Acho que foi aí que deixou de haver futuro, ainda que eu viesse a receber um Walkman amarelo, da Sony, à prova de água e tu até acabasses por ter uma filha, ou que um dia, tantos anos depois, aparecesses à porta da casa dos meus pais: "O tio está limpo, estive numa clínica, só preciso de fazer a barba porque amanhã tenho uma entrevista de emprego." Sempre foste esperto. Na família, contava-se um dos teus feitos, quando, ainda miúdo, cruzaste um bosque, para chamar o meu pai no emprego, porque a tua irmã (a minha mãe) estava a sentir-se mal. Depois, a tua esperteza reverteu para a habilidade com que falsificavas assinaturas em cheques ou surripiavas dinheiro da carteira da avó. "Estou limpo, só preciso de fazer a barba", e eu deixei-te entrar. Só queria ajudar-te, acreditar em ti sabendo que me mentias. Talvez houvesse mais uma hipótese, mais uma clínica, a tua filha. Dei-te as lâminas, abriste a água quente, fui esperar na cozinha. E, ao anoitecer, descobrimos que nos tinhas roubado.

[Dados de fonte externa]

(** X7. The fatigue level never falls when the score falls, the EAR falls or
    the run of drowsy frames grows. *)
Theorem fatigue_monotone
    (s1 s2 : Z) (e1 e2 : float) (c1 c2 : Z) :
  s2 <= s1 -> (e2 <=? e1)%float = true -> c1 <= c2 ->
  fatigueRank (assessFatigueLevel s1 e1 c1)
  <= fatigueRank (assessFatigueLevel s2 e2 c2).
Proof.
  intros Hs He Hc. unfold assessFatigueLevel.
  assert (H15 : (e1 <? 0.15)%float = true -> (e2 <? 0.15)%float = true)
    by (intros H; exact (fle_lt_trans _ _ _ He H)).
  assert (H20 : (e1 <? 0.20)%float = true -> (e2 <? 0.20)%float = true)
    by (intros H; exact (fle_lt_trans _ _ _ He H)).
  destruct (e1 <? 0.15)%float; [rewrite (H15 eq_refl)|];
  destruct (e1 <? 0.20)%float; try rewrite (H20 eq_refl);
  destruct (Z.ltb_spec s1 30), (Z.ltb_spec s2 30),
           (Z.ltb_spec s1 60), (Z.ltb_spec s2 60),
           (Z.ltb_spec 10 c1), (Z.ltb_spec 10 c2),
           (Z.ltb_spec 5 c1), (Z.ltb_spec 5 c2);
    try lia; simpl; try lia;
  destruct (e2 <? 0.15)%float; simpl; try lia;
  destruct (e2 <? 0.20)%float; simpl; lia.
Qed.

End ScoreAndFatigue.

(** ** More on the sampling loop *)
Section SamplingLoop.
Variable Math_atan2 : float -> float -> float.
Variable Math_atan : float -> float.
Variable Math_round : float -> Z.

Local Abbreviation faceBranch := (faceBranch Math_atan2 Math_atan Math_round).
Local Abbreviation sampleStep := (sampleStep Math_atan2 Math_atan Math_round).

(** A tick of the running loop on a face with complete landmarks hands
    over a result. *)
Lemma sampleStep_face_emits
    (st : DetectionState) (desc : FaceDescription) (now : Z) :
  isDetecting st = true ->
  completeLandmarks (landmarks desc) ->
  exists (st' : DetectionState) (r : FaceAnalysisResult),
    sampleStep st true (Detected (Some desc)) now
    = (st', Some (FaceDetected r)).
Proof.
  intros Hdet Hlm.
  destruct (faceBranch_complete Math_atan2 Math_atan Math_round
              (countFrame st) desc now Hlm) as [r Hr].
  destruct (faceBranch (countFrame st) desc now) as [st' res] eqn:Hface.
  simpl in Hr. subst res. exists st', r.
  unfold FaceDetection.sampleStep. rewrite Hdet, Hface. reflexivity.
Qed.

Lemma assessDrowsinessFromBlinks_flag (rate : Z) :
  fst (assessDrowsinessFromBlinks rate) = (rate <? 12).
Proof.
  unfold assessDrowsinessFromBlinks.
  destruct (Z.ltb_spec rate 8), (Z.ltb_spec rate 12),
           (Z.leb_spec rate 25), (Z.leb_spec rate 35);
    try reflexivity; lia.
Qed.

(** What a tick with a result leaves in the state, besides the tracker. *)
Lemma sampleStep_face_state
    (st st' : DetectionState) (videoReady : bool) (desc : FaceDescription)
    (now : Z) (r : FaceAnalysisResult) :
  sampleStep st videoReady (Detected (Some desc)) now
    = (st', Some (FaceDetected r)) ->
  isDrowsy r
  = ((ear r <? 0.20)%float || (0.4 <? mar r)%float
     || (25 <? PrimFloat.abs (pitch (headPose r)))%float
     || (blinkRate r <? 12))
  /\ isAttentive r = (70 <? attentionScore r)
  /\ consecutiveDrowsyFrames st'
     = (if isDrowsy r then consecutiveDrowsyFrames st + 1 else 0)
  /\ earHistory st' = slice_last 30 (earHistory st ++ [ear r])
  /\ attentionHistory st'
     = slice_last 60 (attentionHistory st ++ [attentionScore r])
  /\ lastDetectionTime st' = now
  /\ lastFullDetections st' = [desc]
  /\ isDetecting st' = true
  /\ frameCount st' = frameCount st + 1
  /\ mar r = computeMAR (getMouth (landmarks desc)).
Proof.
  unfold FaceDetection.sampleStep.
  destruct videoReady; [|discriminate]. simpl.
  destruct (isDetecting st) eqn:Hdet; [|discriminate].
  unfold FaceDetection.faceBranch.
  destruct (estimateHeadPose _ _ _) as [pose|]; [|discriminate].
  destruct (advancedGazeEstimation _) as [gaze|]; [|discriminate].
  destruct (detectBlink _ _ _) as [b rate] eqn:Hb.
  pose proof (assessDrowsinessFromBlinks_flag rate) as Hflag.
  destruct (assessDrowsinessFromBlinks rate) as [drowsy status].
  simpl in Hflag. subst drowsy.
  intros H. injection H as <- <-. simpl. rewrite Hdet.
  repeat split; reflexivity.
Qed.

Lemma low_blink_rate_facts
    (st st' : DetectionState) (videoReady : bool) (desc : FaceDescription)
    (now : Z) (r : FaceAnalysisResult) :
  sampleStep st videoReady (Detected (Some desc)) now
    = (st', Some (FaceDetected r)) ->
  (blinkRate r < 12 ->
     isDrowsy r = true
     /\ consecutiveDrowsyFrames st' = consecutiveDrowsyFrames st + 1)
  /\ (blinkRate r < 8 -> attentionScore r <= 65 /\ isAttentive r = false)
  /\ (blinkTimestamps (blink st) = [] -> blinkRate r = 0).
Proof.
  intros Hstep.
  destruct (sampleStep_face_state _ _ _ _ _ _ Hstep)
    as (Hdrowsy & Hatt & Hcount & _).
  destruct (sampleStep_face_result _ _ _ _ _ _ _ _ _ Hstep)
    as (_ & Hrate & _ & Hscore & _).
  split; [|split].
  - intros Hlow.
    assert (Hd : isDrowsy r = true).
    { rewrite Hdrowsy. destruct (Z.ltb_spec (blinkRate r) 12); [|lia].
      rewrite !orb_true_r. reflexivity. }
    split; [exact Hd|]. rewrite Hcount, Hd. reflexivity.
  - intros Hlow.
    assert (Hs : attentionScore r <= 65).
    { rewrite Hscore, calculateAttentionScore_deductions.
      pose proof (deduction_ranges (ear r) (mar r) (headPose r)
                                   (gazeDirection r) (blinkRate r)) as Hr.
      assert (blinkDeduction (blinkRate r) = 35)
        by (unfold blinkDeduction;
            destruct (Z.ltb_spec (blinkRate r) 8); [reflexivity|lia]).
      lia. }
    split; [exact Hs|]. rewrite Hatt.
    destruct (Z.ltb_spec 70 (attentionScore r)); [lia|reflexivity].
  - intros Hlog. rewrite Hrate, detectBlink_rate, Hlog. reflexivity.
Qed.
(** * Results retrieval with a two-tier cache: a shallow embedding

    The development follows [trial_logic/get_results_caching_redis.py]
    (classes [CacheManager] and [ResultsRetriever], and [lambda_handler])
    and [handler/get_results.py], the same service and handler without a
    cache, whose response normalizer is the same code.

    Python values are embedded as a small universe [pyval]; a Python
    exception is an explicit result [Raise e]; the module-level stores
    ([redis_client], [in_memory_cache]) and the logger are threaded through
    a state-and-exception monad [M].

    What the embedding leaves out: DynamoDB sets and binaries; the
    difference between [int], [float] and [Decimal]; the text of the
    interpreter's own exception messages beyond a best rendering; the
    sub-second part of the clock; the retrieval service on a feedback id
    that is not a string, which the handlers take as given. *)

From Stdlib Require Import ZArith Ascii String List Bool Lia.
From stdpp Require Import base gmap strings list pretty.

Open Scope string_scope.
Open Scope list_scope.
Open Scope Z_scope.

(** ** Python values *)

(** Numbers ([int], [float], [Decimal]) are represented by an integer: the
    code only ever tests a number for truthiness or fails on it. *)
#[warnings="-register-all"]
Inductive pyval : Type :=
| VNone
| VBool (b : bool)
| VNum (n : Z)
| VStr (s : string)
| VList (items : list pyval)
| VDict (entries : list (pyval * pyval)).

(** A Python [dict] is kept as its entries in insertion order. *)
Abbreviation pydict := (list (pyval * pyval)).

Um dia ligaram-me: "O tio tem sida." E voltei a sentir o mesmo medo de quando entraste no quarto, "Não tem mal", mas claro que tinha mal, porque me tinhas mentido, "O tio nunca se picou, só fuma", e afinal não havia entrevista de emprego, não estavas limpo, uma agulha suja decretara o fim do futuro.
Um dia ligaram-me: "O tio morreu." E hoje peço desculpa pelo medo que tive, por ter sido outra vez o miúdo no quarto, por não ter ido ao hospital ou ao enterro. Morreste dez anos após a tua irmã (a minha mãe). Eu tinha dezoito e a vida toda por diante, sem que soubesse, porém, que o futuro não teria carros voadores, casacos que secam sozinhos ou pastilhas que se transformam em pizas.
O futuro só existe nos filmes. O que tenho é o passado: o apartamento da avó e, na casa de banho, com a porta aberta, tu diante do espelho, sem camisa, esbofeteando o aftershave nas bochechas, Iron Maiden a tocar na aparelhagem, o brinco na orelha que o avô jurou arrancar, o som da moto perfurando a noite, apagando-se lentamente, regressando apenas de madrugada. Sempre que vejo o Regresso ao Futuro lembro-me de ti, da importância de acompanhar-te numa sessão que acabava à meia-noite, de ter a certeza de que eras o futuro. Mas o futuro, afinal, é agora - e agora tu não estás cá.